In the records below, the line with "store_failure (Ok a)." opens the range and the line with "unfold githubSHA. intros" closes it; print that range exactly and nothing else.

━━━ RECORDS FOR THE TASK ━━━

Lemma repair_checked b task attempt run :
  LaunchRepair (broker_client b) task attempt = inl run -> run <> "" /\ 1 <= ra_MaxRuntimeSeconds attempt.
Proof.
  cbn [LaunchRepair broker_client]. intros V. open_answer V. unfold Broker_LaunchRepair in G. open_answer G.
  apply check_launch_ok in G. split_bools. by simplify_eq.
Qed.

Lemma status_answer_checked b run s : Status (broker_client b) run = inl s -> valid_status run s.
Proof.
  cbn [Status broker_client]. unfold Broker_Status. intros V. open_answer V. split_bools. simplify_eq.
  destruct x2. eapply status_checked; [eassumption|congruence..].
Qed.

Lemma resume_answer_checked b run key seconds s :
  ResumeRun (broker_client b) run key seconds = inl s -> valid_status run s /\ key <> "" /\ 1 <= seconds.
Proof.
  cbn [ResumeRun broker_client]. unfold Broker_ResumeRun. intros V. open_answer V. split_bools. simplify_eq.
  split_and!; [|done..]. destruct x2. eapply status_checked; [eassumption|congruence..].
Qed.

Lemma comment_checked b job body key c :
  Comment (broker_client b) job body key = inl c -> 1 <= cm_ID c /\ validHTTPSURL (cm_URL c) = true.
Proof.
  cbn [Comment broker_client]. unfold Broker_Comment. intros V. open_answer V.
  destruct (owner_name _) as [[owner name]|]; [|done]. open_answer V. split_bools. by simplify_eq.
Qed.

Lemma observation_checked b task head o :
  ObserveCI (broker_client b) task head = inl o ->
  ob_Repository o = tk_Repository task /\ ob_PullNumber o = tk_PullNumber task /\ 1 <= tk_PullNumber task /\
  ob_HeadSHA o = head /\ githubSHA head = true /\ one_of (ob_State o) ci_states = true /\
  (length (elems (ob_FailedChecks o)) <= 32)%nat /\ Forall bounded_check (elems (ob_FailedChecks o)).
Proof.
  cbn [ObserveCI broker_client]. unfold Broker_ObserveCI. intros V.
  destruct (owner_name _) as [[owner name]|]; [|done]. open_answer V.
  unfold check_observation in V. open_answer V. split_bools. simplify_eq.
  cbn [ob_Repository ob_PullNumber ob_HeadSHA ob_State ob_FailedChecks].
  split_and!; try done; apply failed_checks_bounded.
Qed.

#[export] Instance client_contract b : BrokerContract (broker_client b).
Proof.
  split; eauto using launch_checked, repair_checked, status_answer_checked, resume_answer_checked, comment_checked,
    observation_checked.
Qed.

(** C23: the HTTP client keeps the contract the loop relies on, whatever the
    transport returns: a launched run has an id, a status or a resume answers
    for the run that was asked, a comment has an id and an https URL, and a CI
    observation is of the requested pull request and head, in a known state,
    with at most 32 checks of bounded text. *)
Theorem broker_client_contract b : BrokerContract (broker_client b).
Proof. apply client_contract. Qed.
End Contract.

(** ** The contract at work *)

Section Loop.
Context `{NetURL} (broker : BrokerClient) `{!BrokerContract broker}.

Definition bound_error : string := "authoritative CI observation exceeds the durable bound".

(** The errors of the statements of a transaction. *)
Definition store_failure {A} (r : res A) : Prop := r <> Panic /\ forall e, r = Err e -> e = ErrNoRows \/ e = ErrConstraint.

Lemma store_failure_bind {A B} (m : res A) (f : A -> res B) :
  store_failure m -> (forall a, store_failure (f a)) -> store_failure (m ≫= f).
Proof. intros [Hp He] Hf. destruct m; [apply Hf| |done]. split; [done|]. intros e' [= <-]. by apply He. Qed.

Lemma store_failure_ok {A} (a : A) : store_failure (Ok a).
Proof. by split. Qed.

Lemma store_failure_constraint c : store_failure (guard_err c ErrConstraint).
Proof. destruct c; split; try done. intros e [= <-]. by right. Qed.

Lemma find_task_failure id db : store_failure (find_task id db).
Proof. unfold find_task. destruct (first_where _ _); split; try done. intros e [= <-]. by left. Qed.

Lemma transact_failure {DB A} (body : DB -> res (A * DB)) db :
  store_failure (body db) -> store_failure (transact body db).2.
Proof.
  unfold transact. destruct (body db) as [[]| |]; intros [Hp He]; split; cbn; try done.
  intros e' [= <-]. by apply He.
Qed.

Create HintDb failures discriminated.
#[local] Hint Resolve store_failure_bind store_failure_ok store_failure_constraint find_task_failure : failures.
#[local] Hint Extern 1 (forall _, store_failure _) => intros : failures.
#[local] Hint Extern 1 (store_failure (if ?c then _ else _)) => destruct c : failures.

Lemma schedule_failure policy id number head model now db : store_failure (schedule_repair policy id number head model now db).
Proof. unfold schedule_repair, insert_ci_attempt. auto 9 with failures. Qed.

Lemma escalation_failure id o attempts maxAttempts reason now db :
  githubSHA (ob_HeadSHA o) = true -> store_failure (queueCIEscalation id o attempts maxAttempts reason now db).
Proof.
  unfold githubSHA. intros Hs. split_bools. unfold queueCIEscalation, escalation_body.
  rewrite (proj2 (Z.ltb_ge (len (ob_HeadSHA o)) 12)) by lia. auto 9 with failures.
Qed.
#[local] Hint Resolve schedule_failure : failures.

Lemma policy_attempts policy :
  CIRepairPolicy_Validate policy = Ok tt -> ((CIMaxAttempts policy <? 1) || (2 <? CIMaxAttempts policy)) = false.
Proof.
  unfold CIRepairPolicy_Validate. intros HP. open_guards HP.
  assert (E : CIMaxAttempts (default_wake policy) = CIMaxAttempts policy) by (unfold default_wake; by case_match).
  by rewrite E in HP.
Qed.

(** With a broker that keeps the contract and a valid policy, applying an
    observation never panics and is never refused for its coordinates, its
    state or the number of attempts: what remains is its encoded size and the
    constraints of the store, and a refusal changes nothing. *)
Theorem observation_refusals policy work o now db :
  CIRepairPolicy_Validate policy = Ok tt ->
  ObserveCI broker (rn_Task work) (rn_HeadSHA work) = inl o ->
  let '(db', r) := ApplyCIObservation policy work o (CIMaxAttempts policy) now db in
  r <> Panic /\ (is_ok r = false -> db' = db) /\
  (len (Marshal_observation o) <= 64 * 1024 -> forall e, r = Err e -> e = ErrNoRows \/ e = ErrConstraint) /\
  (64 * 1024 < len (Marshal_observation o) -> r = Err bound_error).
Proof.
  intros HP HO. destruct (ApplyCIObservation _ _ _ _ _ _) as [db' r] eqn:HA.
  assert (Hf : is_ok r = false -> db' = db).
  { unfold ApplyCIObservation in HA. cbv zeta in HA. intros Hr.
    match type of HA with transact ?body db = _ => pose proof (transact_fail body db) as T end.
    rewrite HA in T. auto. }
  destruct (observation_matches _ _ _ HO) as (Hr & Hp & _ & Hh & Hs & Ht & _).
  apply policy_attempts in HP.
  unfold ApplyCIObservation in HA. cbv zeta in HA. rewrite Hr, Hp, Hh, Hs, Z.eqb_refl in HA.
  change [CIStatePending; CIStateSuccess; CIStateCodeFailure; CIStateInfrastructure] with ci_states in HA.
  rewrite Ht, HP in HA. rewrite (bool_decide_eq_true_2 (tk_Repository (rn_Task work) = _)) in HA by done.
  cbn [negb orb guard_err mbind res_bind] in HA.
  match type of HA with context [64 * 1024 <? ?n] => destruct (64 * 1024 <? n) eqn:E end; split_bools.
  - injection HA as <- <-. split_and!; try done. lia.
  - assert (F : store_failure r).
    { match type of HA with transact ?body ?d = _ =>
        pose proof (transact_failure body d) as T; rewrite HA in T; apply T end.
      assert (githubSHA (ob_HeadSHA o) = true) by congruence.
      cbn [guard_err mbind res_bind]. auto 12 using escalation_failure with failures. }
    destruct F as [F1 F2]. split_and!; [done..|lia].
Qed.
End Loop.

(** ** Examples *)

(** A transport that answers every request alike. *)
Definition answering (reply : http_reply) : HttpClient :=
  {| http_url_error := fun _ => "parse"; http_query_Set := fun _ k v => k ++ "=" ++ v;
     http_request_error := fun _ => None; http_Do := fun _ => reply; json_error := fun _ _ => "invalid character" |}.

#[local] Instance sample_float : GoFloat := Some.
#[local] Instance sample_unicode : GoUnicode := id.

#[local] Instance any_origin : NetURL := fun _ => Some (mkParsedURL "https" "broker" false "" "" "" "").
Definition sample_broker : Broker := mkBroker "https://broker" "token" "https://broker" "secret".
Definition sample_head : string := "0123456789abcdef0123456789abcdef01234567".
Definition sample_task : CIRepairTask :=
  mkCIRepairTask 1 "octo/repo" 7 9 "branch" sample_head "model" CIWaiting 0 0 "".
Definition sample_work : CIReconciliation := mkCIReconciliation "op" sample_task sample_head false 0.

(** An observation with a failed status of the given name and description. *)
Definition observation_text (n : nat) (description : string) : string :=
  quoted ("{'version':'broker-ci-observation/v1','requested_head_sha':'" ++ sample_head ++ "','pull':{'number':9,'head_sha':'"
    ++ sample_head ++ "'},'commit_status':{'statuses':["
    ++ Join (repeat ("{'context':'ci','state':'failure','description':'" ++ description ++ "'}") n) ","
    ++ "]},'aggregate_state':'code_failure'}").

Fixpoint repeat_char (n : nat) (c : ascii) : string :=
  match n with O => "" | S k => String c (repeat_char k c) end.

Definition markup : http_reply := Reply 200 (observation_text 32 (repeat_char 512 "<")) None.
Definition plain_failure : http_reply := Reply 200 (observation_text 1 "build failed") None.

Definition sample_request : HttpRequest :=
  mkHttpRequest "GET" (mkTarget (mkParsedURL "https" "broker" false "" "" "" "") "" "" "") [] "".

Definition plain_decoded : brokerCIObservation :=
  mkBrokerObservation brokerCIObservationVersion sample_head 9 sample_head
    (Some [mkRawStatus "ci" "failure" "build failed"]) None None CIStateCodeFailure.

Lemma exchange_classified_witness :
  @doJSONLimit (answering plain_failure) _ _ sample_request "brokerCIObservation" decode_broker_observation 1000
  = inl plain_decoded.
Proof.
  apply (@exchange_classified (answering plain_failure) _ _ sample_request "brokerCIObservation" decode_broker_observation 1000);
    [lia|].
  exists 200, (observation_text 1 "build failed"). split; [split; [reflexivity|vm_compute; discriminate]|].
  split; [lia|vm_compute; reflexivity].
Defined.

Definition launch_job (id : Z) (delivery : string) : Job :=
  mkJob id "key" "route-1" "profile-1" "octo/repo" 7 delivery "" StatePendingLaunch id 0 0.

Lemma launch_request_identity_witness :
  @launch_request (answering markup) any_origin sample_broker (launch_job 1 "d1")
  = @launch_request (answering markup) any_origin sample_broker (launch_job 2 "d2").
Proof.
  apply (@launch_request_identity (answering markup) _ any_origin sample_broker (launch_job 1 "d1") (launch_job 2 "d2"));
    try reflexivity. unfold same_task. split_and!; reflexivity.
Defined.

Definition sample_policy : CIRepairPolicy := mkCIRepairPolicy Hour (10 * Minute) 2.

Definition plain_observation : CIObservation :=
  mkCIObservation "octo/repo" 9 sample_head CIStateCodeFailure (Some [mkFailedCheck "ci" "failure" "build failed" ""]) false 0.

Lemma plain_observed :
  ObserveCI (@broker_client (answering plain_failure) _ _ _ sample_broker) sample_task sample_head = inl plain_observation.
Proof. vm_compute. reflexivity. Qed.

━━━

— RESPONSE TO THIS TASK —
Lemma store_failure_ok {A} (a : A) : store_failure (Ok a).
Proof. by split. Qed.

Lemma store_failure_constraint c : store_failure (guard_err c ErrConstraint).
Proof. destruct c; split; try done. intros e [= <-]. by right. Qed.

Lemma find_task_failure id db : store_failure (find_task id db).
Proof. unfold find_task. destruct (first_where _ _); split; try done. intros e [= <-]. by left. Qed.

Lemma transact_failure {DB A} (body : DB -> res (A * DB)) db :
  store_failure (body db) -> store_failure (transact body db).2.
Proof.
  unfold transact. destruct (body db) as [[]| |]; intros [Hp He]; split; cbn; try done.
  intros e' [= <-]. by apply He.
Qed.

Create HintDb failures discriminated.
#[local] Hint Resolve store_failure_bind store_failure_ok store_failure_constraint find_task_failure : failures.
#[local] Hint Extern 1 (forall _, store_failure _) => intros : failures.
#[local] Hint Extern 1 (store_failure (if ?c then _ else _)) => destruct c : failures.

Lemma schedule_failure policy id number head model now db : store_failure (schedule_repair policy id number head model now db).
Proof. unfold schedule_repair, insert_ci_attempt. auto 9 with failures. Qed.

Lemma escalation_failure id o attempts maxAttempts reason now db :
  githubSHA (ob_HeadSHA o) = true -> store_failure (queueCIEscalation id o attempts maxAttempts reason now db).
Proof.
  unfold githubSHA. intros Hs. split_bools. unfold queueCIEscalation, escalation_body.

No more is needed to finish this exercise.